Records for this exercise below:
(* ===== verification/JsBase.v ===== *)
(** * The JavaScript values and built-ins the SDK relies on

    Strings are sequences of code units in 0..255 (the Latin-1 part of UTF-16),
    numbers are the binary64 values, written as exact rationals with the two
    infinities and NaN (the sign of zero is not kept), and [jsval] is the type
    [unknown] of the source: what a decoded record or an untyped constraint can
    hold.  Arrays and objects carry an identity, because [===] compares them by
    reference. *)

From Stdlib Require Import ZArith Lia QArith Ascii String.
From stdpp Require Import base gmap list strings pretty.
From S2P Require Import Prelude.

(** ** Characters and strings *)

Module Js.

Definition code (c : ascii) : Z := Z.of_N (N_of_ascii c).
Definition in_range (lo hi : Z) (c : ascii) : bool := (lo <=? code c) && (code c <=? hi).
Definition is_digit (c : ascii) : bool := in_range 48 57 c.
Definition is_lower_hex (c : ascii) : bool := is_digit c || in_range 97 102 c.
Definition is_hex_digit (c : ascii) : bool := is_lower_hex c || in_range 65 70 c.
(** [\s] within the code units modelled. *)
Definition is_space (c : ascii) : bool := in_range 9 13 c || (code c =? 32) || (code c =? 160).

Definition is_letter (c : ascii) : bool := in_range 65 90 c || in_range 97 122 c.

Fixpoint str_forallb (p : ascii → bool) (s : string) : bool :=
  match s with
  | EmptyString => true
  | String c s => p c && str_forallb p s
  end.

(** [/^\d+$/.test(s)] *)
Definition all_digits (s : string) : bool :=
  match s with EmptyString => false | _ => str_forallb is_digit s end.

(** [s.split(sep)] for a one-character separator. *)
Fixpoint split_on (sep : ascii) (s : string) : list string :=
  match s with
  | EmptyString => [EmptyString]
  | String c s' =>
      match split_on sep s' with
      | w :: ws => if Ascii.eqb c sep then EmptyString :: w :: ws else String c w :: ws
      | [] => []
      end
  end.

Definition includes_char (c : ascii) (s : string) : bool := negb (str_forallb (λ d, negb (Ascii.eqb c d)) s).

(** [s.slice(n)] and [s.slice(0, n)] *)
Fixpoint drop_str (n : nat) (s : string) : string :=
  match n, s with
  | O, _ => s
  | S n, String _ s => drop_str n s
  | S _, EmptyString => EmptyString
  end.
Fixpoint take_str (n : nat) (s : string) : string :=
  match n, s with
  | S n, String c s => String c (take_str n s)
  | _, _ => EmptyString
  end.
Definition starts_with (p s : string) : bool := String.prefix p s.

Fixpoint repeat_char (n : nat) (c : ascii) : string :=
  match n with O => EmptyString | S n => String c (repeat_char n c) end.
(** [s.padStart(n, c)] *)
Definition pad_start (n : nat) (c : ascii) (s : string) : string :=
  repeat_char (n - String.length s) c +:+ s.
End of Records for this exercise.
Your objective:
Start to finish, give the listing again exactly.

Solution for this problem:
(* ===== verification/JsBase.v ===== *)
(** * The JavaScript values and built-ins the SDK relies on

    Strings are sequences of code units in 0..255 (the Latin-1 part of UTF-16),
    numbers are the binary64 values, written as exact rationals with the two
    infinities and NaN (the sign of zero is not kept), and [jsval] is the type
    [unknown] of the source: what a decoded record or an untyped constraint can
    hold.  Arrays and objects carry an identity, because [===] compares them by
    reference. *)

From Stdlib Require Import ZArith Lia QArith Ascii String.
From stdpp Require Import base gmap list strings pretty.
From S2P Require Import Prelude.

(** ** Characters and strings *)

Module Js.

Definition code (c : ascii) : Z := Z.of_N (N_of_ascii c).
Definition in_range (lo hi : Z) (c : ascii) : bool := (lo <=? code c) && (code c <=? hi).
Definition is_digit (c : ascii) : bool := in_range 48 57 c.
Definition is_lower_hex (c : ascii) : bool := is_digit c || in_range 97 102 c.
Definition is_hex_digit (c : ascii) : bool := is_lower_hex c || in_range 65 70 c.
(** [\s] within the code units modelled. *)
Definition is_space (c : ascii) : bool := in_range 9 13 c || (code c =? 32) || (code c =? 160).

Definition is_letter (c : ascii) : bool := in_range 65 90 c || in_range 97 122 c.

Fixpoint str_forallb (p : ascii → bool) (s : string) : bool :=
  match s with
  | EmptyString => true
  | String c s => p c && str_forallb p s
  end.

(** [/^\d+$/.test(s)] *)
Definition all_digits (s : string) : bool :=
  match s with EmptyString => false | _ => str_forallb is_digit s end.

(** [s.split(sep)] for a one-character separator. *)
Fixpoint split_on (sep : ascii) (s : string) : list string :=
  match s with
  | EmptyString => [EmptyString]
  | String c s' =>
      match split_on sep s' with
      | w :: ws => if Ascii.eqb c sep then EmptyString :: w :: ws else String c w :: ws
      | [] => []
      end
  end.

Definition includes_char (c : ascii) (s : string) : bool := negb (str_forallb (λ d, negb (Ascii.eqb c d)) s).

(** [s.slice(n)] and [s.slice(0, n)] *)
Fixpoint drop_str (n : nat) (s : string) : string :=
  match n, s with
  | O, _ => s
  | S n, String _ s => drop_str n s
  | S _, EmptyString => EmptyString
  end.
Fixpoint take_str (n : nat) (s : string) : string :=
  match n, s with
  | S n, String c s => String c (take_str n s)
  | _, _ => EmptyString
  end.
Definition starts_with (p s : string) : bool := String.prefix p s.

Fixpoint repeat_char (n : nat) (c : ascii) : string :=
  match n with O => EmptyString | S n => String c (repeat_char n c) end.
(** [s.padStart(n, c)] *)
Definition pad_start (n : nat) (c : ascii) (s : string) : string :=
  repeat_char (n - String.length s) c +:+ s.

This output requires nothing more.